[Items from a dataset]
****************
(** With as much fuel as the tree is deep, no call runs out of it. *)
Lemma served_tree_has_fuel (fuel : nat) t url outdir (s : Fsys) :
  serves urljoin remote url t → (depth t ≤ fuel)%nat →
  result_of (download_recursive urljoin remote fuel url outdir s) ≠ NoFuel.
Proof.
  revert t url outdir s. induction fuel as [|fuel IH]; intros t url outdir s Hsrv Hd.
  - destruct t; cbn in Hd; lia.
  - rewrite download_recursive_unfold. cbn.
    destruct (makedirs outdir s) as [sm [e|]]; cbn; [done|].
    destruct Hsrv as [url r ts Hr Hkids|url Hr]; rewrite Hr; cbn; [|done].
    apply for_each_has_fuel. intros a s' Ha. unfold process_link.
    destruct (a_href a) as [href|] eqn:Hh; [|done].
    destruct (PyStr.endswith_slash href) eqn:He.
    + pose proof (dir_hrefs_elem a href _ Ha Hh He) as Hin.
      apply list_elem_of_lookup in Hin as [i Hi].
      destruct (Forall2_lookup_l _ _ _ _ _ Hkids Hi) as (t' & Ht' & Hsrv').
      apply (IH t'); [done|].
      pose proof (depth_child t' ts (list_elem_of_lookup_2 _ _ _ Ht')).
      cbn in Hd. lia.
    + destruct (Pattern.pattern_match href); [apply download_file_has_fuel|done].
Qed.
****************
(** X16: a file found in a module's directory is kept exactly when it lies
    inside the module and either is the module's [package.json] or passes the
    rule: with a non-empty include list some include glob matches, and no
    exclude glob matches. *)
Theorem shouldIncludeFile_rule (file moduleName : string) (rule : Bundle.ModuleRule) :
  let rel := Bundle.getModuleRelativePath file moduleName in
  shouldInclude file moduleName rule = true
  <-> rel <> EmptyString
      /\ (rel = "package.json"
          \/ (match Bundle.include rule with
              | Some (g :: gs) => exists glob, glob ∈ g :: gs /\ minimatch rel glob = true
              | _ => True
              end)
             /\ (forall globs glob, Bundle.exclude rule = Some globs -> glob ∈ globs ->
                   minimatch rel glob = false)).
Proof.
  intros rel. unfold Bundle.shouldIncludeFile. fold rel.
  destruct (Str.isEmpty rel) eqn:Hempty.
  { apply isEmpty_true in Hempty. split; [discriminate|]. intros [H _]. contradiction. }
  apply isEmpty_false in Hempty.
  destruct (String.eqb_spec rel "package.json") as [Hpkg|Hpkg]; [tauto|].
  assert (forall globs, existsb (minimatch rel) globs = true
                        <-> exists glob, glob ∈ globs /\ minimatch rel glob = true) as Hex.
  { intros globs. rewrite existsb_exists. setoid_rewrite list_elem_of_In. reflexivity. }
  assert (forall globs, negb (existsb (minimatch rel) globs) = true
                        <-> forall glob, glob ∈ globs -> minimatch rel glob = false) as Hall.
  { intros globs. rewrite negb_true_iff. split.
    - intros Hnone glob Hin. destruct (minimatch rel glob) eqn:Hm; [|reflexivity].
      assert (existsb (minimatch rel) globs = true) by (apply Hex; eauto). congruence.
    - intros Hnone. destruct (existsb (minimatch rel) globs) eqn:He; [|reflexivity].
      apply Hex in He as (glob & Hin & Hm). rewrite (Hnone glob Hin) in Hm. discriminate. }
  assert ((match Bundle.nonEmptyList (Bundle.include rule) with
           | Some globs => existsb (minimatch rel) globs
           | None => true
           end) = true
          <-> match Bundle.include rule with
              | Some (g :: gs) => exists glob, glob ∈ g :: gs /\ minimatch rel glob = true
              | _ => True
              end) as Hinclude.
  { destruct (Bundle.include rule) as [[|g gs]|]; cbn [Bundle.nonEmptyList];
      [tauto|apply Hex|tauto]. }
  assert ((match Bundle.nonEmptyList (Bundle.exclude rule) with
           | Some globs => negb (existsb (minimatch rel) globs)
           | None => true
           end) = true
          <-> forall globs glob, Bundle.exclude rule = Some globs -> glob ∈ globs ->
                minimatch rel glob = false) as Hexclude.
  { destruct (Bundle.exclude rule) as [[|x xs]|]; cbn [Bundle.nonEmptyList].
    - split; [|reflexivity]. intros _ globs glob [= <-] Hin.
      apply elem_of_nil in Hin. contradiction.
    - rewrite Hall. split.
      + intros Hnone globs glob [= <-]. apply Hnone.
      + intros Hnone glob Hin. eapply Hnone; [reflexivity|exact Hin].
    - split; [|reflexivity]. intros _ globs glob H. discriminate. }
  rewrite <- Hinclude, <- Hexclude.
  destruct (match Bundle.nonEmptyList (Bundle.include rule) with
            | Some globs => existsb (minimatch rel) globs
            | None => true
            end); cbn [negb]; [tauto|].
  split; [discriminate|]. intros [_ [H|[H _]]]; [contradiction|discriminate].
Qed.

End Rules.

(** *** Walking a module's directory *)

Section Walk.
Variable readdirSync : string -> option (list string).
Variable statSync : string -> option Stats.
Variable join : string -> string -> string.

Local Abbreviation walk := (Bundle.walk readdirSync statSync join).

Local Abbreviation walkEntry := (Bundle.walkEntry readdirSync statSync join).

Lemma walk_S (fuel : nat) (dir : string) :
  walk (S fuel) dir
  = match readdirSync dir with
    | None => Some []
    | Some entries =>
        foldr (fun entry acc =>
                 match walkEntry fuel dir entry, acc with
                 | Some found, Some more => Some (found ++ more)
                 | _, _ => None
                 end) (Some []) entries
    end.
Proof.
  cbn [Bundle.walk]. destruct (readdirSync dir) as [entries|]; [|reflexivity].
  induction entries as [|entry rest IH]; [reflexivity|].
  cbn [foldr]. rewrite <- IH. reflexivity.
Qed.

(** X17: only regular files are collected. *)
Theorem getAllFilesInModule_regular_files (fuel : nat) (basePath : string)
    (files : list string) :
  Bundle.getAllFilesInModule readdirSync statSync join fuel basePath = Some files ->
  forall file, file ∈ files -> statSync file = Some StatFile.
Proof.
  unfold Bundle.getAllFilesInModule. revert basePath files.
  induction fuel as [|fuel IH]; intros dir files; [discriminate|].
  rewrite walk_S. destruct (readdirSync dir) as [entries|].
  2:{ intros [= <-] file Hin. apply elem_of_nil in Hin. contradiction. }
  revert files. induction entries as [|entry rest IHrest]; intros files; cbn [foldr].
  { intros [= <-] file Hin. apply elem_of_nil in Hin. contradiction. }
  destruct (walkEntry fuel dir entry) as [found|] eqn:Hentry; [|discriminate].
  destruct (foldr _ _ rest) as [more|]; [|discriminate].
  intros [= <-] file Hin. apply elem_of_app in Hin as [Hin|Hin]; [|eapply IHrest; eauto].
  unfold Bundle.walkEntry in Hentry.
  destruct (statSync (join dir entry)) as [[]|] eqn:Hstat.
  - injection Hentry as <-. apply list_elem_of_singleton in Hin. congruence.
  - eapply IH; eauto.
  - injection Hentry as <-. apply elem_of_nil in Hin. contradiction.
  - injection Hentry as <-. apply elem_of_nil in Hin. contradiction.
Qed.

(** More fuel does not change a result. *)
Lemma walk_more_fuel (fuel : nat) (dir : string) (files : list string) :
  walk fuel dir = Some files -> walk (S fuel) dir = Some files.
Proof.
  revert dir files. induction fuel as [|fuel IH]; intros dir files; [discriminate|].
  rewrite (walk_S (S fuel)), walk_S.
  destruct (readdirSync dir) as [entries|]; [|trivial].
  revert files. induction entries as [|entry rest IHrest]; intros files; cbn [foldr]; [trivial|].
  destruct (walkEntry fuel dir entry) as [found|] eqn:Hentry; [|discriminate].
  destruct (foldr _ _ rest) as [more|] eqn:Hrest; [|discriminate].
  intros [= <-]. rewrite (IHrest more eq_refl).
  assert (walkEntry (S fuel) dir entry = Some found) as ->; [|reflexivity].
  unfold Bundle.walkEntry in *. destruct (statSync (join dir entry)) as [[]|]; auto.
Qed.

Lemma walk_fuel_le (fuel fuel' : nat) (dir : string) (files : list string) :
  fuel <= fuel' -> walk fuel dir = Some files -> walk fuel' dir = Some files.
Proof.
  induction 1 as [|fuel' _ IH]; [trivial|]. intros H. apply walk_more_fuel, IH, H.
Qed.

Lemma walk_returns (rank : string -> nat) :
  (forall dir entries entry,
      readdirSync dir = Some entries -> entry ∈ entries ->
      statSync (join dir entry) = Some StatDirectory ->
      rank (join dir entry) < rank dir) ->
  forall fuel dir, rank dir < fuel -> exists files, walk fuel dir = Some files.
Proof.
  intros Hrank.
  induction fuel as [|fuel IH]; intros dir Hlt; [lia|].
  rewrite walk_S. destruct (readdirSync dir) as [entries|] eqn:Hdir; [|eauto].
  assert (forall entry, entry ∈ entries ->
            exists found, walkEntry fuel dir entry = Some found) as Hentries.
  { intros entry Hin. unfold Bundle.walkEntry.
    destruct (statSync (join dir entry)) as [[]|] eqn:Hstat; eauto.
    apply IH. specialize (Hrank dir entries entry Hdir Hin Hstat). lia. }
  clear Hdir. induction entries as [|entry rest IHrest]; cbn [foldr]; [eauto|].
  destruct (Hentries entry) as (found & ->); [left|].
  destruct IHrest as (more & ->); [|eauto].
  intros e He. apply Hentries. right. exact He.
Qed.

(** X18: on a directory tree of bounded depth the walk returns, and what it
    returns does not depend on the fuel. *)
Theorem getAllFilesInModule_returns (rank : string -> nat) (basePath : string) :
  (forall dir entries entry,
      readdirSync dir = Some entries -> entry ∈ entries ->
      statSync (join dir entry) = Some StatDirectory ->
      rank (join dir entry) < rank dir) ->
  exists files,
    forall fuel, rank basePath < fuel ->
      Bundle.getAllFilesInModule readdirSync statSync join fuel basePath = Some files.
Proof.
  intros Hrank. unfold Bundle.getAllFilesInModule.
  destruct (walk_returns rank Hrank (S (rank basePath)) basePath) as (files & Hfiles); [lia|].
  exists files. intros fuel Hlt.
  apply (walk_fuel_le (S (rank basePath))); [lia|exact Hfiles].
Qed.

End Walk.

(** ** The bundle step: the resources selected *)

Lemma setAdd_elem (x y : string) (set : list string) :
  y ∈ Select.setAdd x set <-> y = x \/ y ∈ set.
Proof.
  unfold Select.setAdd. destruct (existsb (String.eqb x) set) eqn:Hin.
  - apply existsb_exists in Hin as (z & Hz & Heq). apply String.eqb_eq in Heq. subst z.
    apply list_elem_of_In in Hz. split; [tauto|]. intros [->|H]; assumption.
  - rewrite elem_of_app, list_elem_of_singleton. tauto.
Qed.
****************
The problem:
Take from the entries every line that has the string "Hentries".

Answer for the task:
            exists found, walkEntry fuel dir entry = Some found) as Hentries.
  destruct (Hentries entry) as (found & ->); [left|].
  intros e He. apply Hentries. right. exact He.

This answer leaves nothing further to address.